= The problem =
Transcribe exactly the lines that fall between the one holding "Definition unpostable (input" and the one holding "rs_postingRuleVersionId := pv_id", inclusive, from the entries below.

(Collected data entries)
▼▼▼

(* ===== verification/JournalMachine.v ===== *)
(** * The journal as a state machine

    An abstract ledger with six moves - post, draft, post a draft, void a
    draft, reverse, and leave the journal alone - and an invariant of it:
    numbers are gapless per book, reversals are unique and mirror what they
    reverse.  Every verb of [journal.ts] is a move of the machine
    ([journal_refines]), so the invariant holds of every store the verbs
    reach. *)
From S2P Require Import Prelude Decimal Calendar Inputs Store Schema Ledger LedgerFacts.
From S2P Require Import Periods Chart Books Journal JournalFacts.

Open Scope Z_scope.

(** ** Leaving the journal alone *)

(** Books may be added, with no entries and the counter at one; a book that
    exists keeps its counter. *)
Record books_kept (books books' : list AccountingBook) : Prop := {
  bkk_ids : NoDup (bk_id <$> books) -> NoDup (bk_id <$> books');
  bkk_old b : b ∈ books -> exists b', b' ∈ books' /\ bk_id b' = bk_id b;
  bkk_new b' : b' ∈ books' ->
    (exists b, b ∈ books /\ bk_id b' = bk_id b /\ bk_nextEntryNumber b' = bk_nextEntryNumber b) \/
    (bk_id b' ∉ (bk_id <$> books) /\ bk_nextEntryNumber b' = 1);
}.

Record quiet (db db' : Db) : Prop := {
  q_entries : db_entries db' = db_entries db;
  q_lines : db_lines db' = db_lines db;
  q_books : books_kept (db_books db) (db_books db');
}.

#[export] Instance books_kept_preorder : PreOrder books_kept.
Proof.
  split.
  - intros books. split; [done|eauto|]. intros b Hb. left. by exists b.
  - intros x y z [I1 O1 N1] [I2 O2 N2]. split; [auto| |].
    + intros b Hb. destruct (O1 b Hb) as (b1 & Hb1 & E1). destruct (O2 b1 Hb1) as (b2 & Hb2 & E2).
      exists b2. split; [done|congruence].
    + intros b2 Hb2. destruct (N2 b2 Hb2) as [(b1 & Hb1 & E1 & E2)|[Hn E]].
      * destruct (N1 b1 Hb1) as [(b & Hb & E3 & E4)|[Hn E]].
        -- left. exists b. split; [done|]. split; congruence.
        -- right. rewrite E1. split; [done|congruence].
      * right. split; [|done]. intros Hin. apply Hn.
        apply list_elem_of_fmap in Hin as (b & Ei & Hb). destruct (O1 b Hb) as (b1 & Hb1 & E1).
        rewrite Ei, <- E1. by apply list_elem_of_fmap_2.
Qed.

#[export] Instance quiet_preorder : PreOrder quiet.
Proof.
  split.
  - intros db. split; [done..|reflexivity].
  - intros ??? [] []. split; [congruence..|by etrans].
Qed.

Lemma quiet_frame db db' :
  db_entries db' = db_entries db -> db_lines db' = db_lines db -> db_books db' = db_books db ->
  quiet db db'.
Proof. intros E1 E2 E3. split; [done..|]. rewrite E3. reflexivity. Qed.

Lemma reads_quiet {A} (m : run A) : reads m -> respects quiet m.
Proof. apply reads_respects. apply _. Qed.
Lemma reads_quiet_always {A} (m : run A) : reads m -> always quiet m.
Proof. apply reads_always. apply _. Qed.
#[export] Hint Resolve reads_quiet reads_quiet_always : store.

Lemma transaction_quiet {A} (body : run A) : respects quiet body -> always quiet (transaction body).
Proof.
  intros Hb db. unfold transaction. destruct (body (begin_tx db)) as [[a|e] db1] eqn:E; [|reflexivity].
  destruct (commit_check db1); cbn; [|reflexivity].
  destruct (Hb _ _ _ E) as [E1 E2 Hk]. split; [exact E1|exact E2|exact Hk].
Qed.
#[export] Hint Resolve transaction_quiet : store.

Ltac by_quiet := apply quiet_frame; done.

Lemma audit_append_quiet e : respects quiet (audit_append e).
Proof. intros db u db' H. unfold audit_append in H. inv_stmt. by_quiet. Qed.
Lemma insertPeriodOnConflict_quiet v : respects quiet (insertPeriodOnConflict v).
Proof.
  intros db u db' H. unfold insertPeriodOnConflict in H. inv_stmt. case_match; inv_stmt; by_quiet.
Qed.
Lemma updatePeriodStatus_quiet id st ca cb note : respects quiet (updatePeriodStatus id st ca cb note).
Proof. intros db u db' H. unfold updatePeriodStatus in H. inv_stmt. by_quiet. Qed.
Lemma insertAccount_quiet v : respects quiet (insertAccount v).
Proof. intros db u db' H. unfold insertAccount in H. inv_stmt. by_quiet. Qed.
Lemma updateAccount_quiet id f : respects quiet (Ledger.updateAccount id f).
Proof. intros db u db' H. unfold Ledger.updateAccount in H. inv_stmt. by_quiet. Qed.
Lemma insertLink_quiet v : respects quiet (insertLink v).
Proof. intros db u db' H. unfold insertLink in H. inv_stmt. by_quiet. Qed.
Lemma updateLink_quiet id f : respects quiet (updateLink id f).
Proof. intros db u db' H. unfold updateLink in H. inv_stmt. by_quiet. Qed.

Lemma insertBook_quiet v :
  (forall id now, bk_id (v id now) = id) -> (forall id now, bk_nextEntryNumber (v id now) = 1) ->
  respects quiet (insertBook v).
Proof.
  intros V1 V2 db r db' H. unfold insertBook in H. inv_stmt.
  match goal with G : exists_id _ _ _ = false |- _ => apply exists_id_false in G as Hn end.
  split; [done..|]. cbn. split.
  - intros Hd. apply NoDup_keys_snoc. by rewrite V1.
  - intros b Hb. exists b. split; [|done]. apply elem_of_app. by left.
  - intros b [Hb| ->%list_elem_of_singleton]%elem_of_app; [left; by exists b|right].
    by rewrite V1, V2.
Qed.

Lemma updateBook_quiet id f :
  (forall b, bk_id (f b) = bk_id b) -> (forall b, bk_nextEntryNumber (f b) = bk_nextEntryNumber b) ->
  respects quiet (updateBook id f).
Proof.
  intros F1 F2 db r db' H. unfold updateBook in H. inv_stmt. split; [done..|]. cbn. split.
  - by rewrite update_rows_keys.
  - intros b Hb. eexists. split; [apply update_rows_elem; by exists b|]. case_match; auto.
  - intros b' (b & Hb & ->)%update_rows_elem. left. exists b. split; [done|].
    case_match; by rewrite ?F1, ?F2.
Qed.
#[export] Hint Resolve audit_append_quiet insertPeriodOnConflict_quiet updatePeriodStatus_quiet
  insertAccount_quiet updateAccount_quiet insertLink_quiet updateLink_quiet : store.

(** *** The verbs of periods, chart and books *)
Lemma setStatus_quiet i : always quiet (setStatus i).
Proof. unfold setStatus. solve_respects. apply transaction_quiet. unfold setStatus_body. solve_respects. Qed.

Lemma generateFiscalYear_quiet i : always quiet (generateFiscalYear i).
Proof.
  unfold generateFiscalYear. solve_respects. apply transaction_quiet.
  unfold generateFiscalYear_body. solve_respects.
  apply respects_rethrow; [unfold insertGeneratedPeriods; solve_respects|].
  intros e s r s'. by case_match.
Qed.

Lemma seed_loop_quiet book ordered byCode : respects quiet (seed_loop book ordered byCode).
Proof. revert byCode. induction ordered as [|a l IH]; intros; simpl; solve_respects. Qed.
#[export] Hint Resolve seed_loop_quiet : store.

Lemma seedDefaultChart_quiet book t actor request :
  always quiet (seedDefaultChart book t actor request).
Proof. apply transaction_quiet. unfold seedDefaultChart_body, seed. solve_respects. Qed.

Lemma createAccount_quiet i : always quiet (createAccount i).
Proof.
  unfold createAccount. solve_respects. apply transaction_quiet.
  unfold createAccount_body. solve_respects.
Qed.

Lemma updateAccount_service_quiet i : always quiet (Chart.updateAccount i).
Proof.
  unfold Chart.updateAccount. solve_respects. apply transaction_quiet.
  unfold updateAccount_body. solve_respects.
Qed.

▲▲▲
▼▼▼

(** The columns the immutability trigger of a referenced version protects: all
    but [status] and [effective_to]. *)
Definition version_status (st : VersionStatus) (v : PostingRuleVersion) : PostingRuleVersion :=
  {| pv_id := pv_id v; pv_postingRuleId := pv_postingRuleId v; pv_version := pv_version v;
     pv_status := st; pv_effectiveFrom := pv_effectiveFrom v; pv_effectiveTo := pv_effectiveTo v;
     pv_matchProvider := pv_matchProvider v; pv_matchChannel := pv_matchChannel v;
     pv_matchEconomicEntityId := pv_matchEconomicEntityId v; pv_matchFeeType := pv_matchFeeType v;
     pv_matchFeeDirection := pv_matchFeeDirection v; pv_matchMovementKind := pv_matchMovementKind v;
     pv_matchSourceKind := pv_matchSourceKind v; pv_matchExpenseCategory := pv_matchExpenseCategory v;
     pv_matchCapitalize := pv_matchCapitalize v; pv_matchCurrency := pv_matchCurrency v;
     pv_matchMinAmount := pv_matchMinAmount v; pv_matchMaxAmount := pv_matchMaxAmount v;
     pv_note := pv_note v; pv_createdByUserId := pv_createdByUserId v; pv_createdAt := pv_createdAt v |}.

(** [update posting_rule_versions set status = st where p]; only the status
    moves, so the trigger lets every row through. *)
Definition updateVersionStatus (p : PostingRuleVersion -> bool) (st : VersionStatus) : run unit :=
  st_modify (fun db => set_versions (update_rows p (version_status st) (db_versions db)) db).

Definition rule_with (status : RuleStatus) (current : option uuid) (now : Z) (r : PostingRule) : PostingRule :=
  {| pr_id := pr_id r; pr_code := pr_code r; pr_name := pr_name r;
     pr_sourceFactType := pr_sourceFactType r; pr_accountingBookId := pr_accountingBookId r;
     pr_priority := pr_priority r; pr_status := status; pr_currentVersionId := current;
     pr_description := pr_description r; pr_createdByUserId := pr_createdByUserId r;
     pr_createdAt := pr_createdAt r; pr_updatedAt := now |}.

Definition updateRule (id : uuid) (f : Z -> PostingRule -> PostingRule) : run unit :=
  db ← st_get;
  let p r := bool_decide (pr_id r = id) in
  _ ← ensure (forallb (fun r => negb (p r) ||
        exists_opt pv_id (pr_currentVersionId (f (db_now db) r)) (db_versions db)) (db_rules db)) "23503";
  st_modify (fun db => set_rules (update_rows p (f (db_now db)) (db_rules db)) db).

▲▲▲
▼▼▼

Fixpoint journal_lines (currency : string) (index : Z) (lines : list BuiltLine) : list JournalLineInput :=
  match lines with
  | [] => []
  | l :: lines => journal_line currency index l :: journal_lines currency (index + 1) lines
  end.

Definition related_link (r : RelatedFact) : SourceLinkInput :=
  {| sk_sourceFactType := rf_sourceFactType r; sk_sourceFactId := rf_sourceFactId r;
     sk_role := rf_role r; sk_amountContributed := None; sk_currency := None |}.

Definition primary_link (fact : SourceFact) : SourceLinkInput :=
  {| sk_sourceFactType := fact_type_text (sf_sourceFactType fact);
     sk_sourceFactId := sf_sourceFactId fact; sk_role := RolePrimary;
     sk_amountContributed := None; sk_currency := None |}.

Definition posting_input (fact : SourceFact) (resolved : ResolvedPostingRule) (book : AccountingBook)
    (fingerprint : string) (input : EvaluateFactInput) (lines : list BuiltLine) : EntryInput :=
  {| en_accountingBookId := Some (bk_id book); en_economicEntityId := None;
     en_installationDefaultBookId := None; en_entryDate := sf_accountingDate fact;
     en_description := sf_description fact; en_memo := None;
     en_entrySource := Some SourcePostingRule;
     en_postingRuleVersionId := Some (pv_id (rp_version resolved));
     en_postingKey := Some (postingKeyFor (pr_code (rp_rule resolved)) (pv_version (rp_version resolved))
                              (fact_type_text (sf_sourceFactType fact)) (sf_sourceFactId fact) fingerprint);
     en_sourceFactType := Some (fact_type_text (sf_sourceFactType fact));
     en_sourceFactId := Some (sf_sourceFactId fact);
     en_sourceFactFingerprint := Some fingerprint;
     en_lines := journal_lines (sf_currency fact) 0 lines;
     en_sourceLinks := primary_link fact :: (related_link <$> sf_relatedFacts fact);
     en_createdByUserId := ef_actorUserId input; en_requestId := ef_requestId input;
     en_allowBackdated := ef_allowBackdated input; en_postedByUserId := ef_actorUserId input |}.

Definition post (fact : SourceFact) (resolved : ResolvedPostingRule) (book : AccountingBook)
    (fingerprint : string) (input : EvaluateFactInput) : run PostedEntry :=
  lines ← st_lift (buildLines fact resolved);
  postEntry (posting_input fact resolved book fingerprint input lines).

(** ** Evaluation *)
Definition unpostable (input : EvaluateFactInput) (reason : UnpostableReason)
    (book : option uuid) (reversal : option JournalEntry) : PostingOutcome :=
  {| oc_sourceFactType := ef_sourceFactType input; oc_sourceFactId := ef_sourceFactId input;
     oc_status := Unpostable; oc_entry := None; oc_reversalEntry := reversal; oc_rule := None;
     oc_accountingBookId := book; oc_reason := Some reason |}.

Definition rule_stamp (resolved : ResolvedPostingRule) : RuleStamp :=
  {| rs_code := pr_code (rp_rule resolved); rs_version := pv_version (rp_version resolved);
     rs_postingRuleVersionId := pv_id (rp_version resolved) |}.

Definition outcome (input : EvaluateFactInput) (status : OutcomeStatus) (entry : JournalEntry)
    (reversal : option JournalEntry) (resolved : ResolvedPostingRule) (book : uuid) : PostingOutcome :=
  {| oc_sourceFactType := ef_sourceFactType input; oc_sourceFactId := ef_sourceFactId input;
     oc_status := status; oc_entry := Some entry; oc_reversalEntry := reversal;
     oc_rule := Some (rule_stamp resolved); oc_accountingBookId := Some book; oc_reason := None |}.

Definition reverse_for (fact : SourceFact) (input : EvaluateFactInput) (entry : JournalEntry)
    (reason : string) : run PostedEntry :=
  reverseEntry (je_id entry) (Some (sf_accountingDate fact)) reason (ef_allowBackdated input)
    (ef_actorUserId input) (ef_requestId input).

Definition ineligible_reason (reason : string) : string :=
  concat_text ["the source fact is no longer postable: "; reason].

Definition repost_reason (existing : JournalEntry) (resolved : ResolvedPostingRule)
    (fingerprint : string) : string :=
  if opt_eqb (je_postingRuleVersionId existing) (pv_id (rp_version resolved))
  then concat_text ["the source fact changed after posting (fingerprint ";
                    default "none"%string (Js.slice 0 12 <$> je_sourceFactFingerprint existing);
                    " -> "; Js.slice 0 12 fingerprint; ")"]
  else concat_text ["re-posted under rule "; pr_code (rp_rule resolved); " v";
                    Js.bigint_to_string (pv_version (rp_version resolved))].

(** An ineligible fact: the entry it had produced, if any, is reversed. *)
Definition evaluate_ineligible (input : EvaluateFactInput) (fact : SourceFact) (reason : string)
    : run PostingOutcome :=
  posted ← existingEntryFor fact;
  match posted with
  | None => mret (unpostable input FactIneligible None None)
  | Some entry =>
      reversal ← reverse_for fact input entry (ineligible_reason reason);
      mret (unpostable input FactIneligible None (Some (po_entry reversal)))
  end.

▲▲▲

= Exercise answer =
Definition unpostable (input : EvaluateFactInput) (reason : UnpostableReason)
    (book : option uuid) (reversal : option JournalEntry) : PostingOutcome :=
  {| oc_sourceFactType := ef_sourceFactType input; oc_sourceFactId := ef_sourceFactId input;
     oc_status := Unpostable; oc_entry := None; oc_reversalEntry := reversal; oc_rule := None;
     oc_accountingBookId := book; oc_reason := Some reason |}.

Definition rule_stamp (resolved : ResolvedPostingRule) : RuleStamp :=
  {| rs_code := pr_code (rp_rule resolved); rs_version := pv_version (rp_version resolved);
     rs_postingRuleVersionId := pv_id (rp_version resolved) |}.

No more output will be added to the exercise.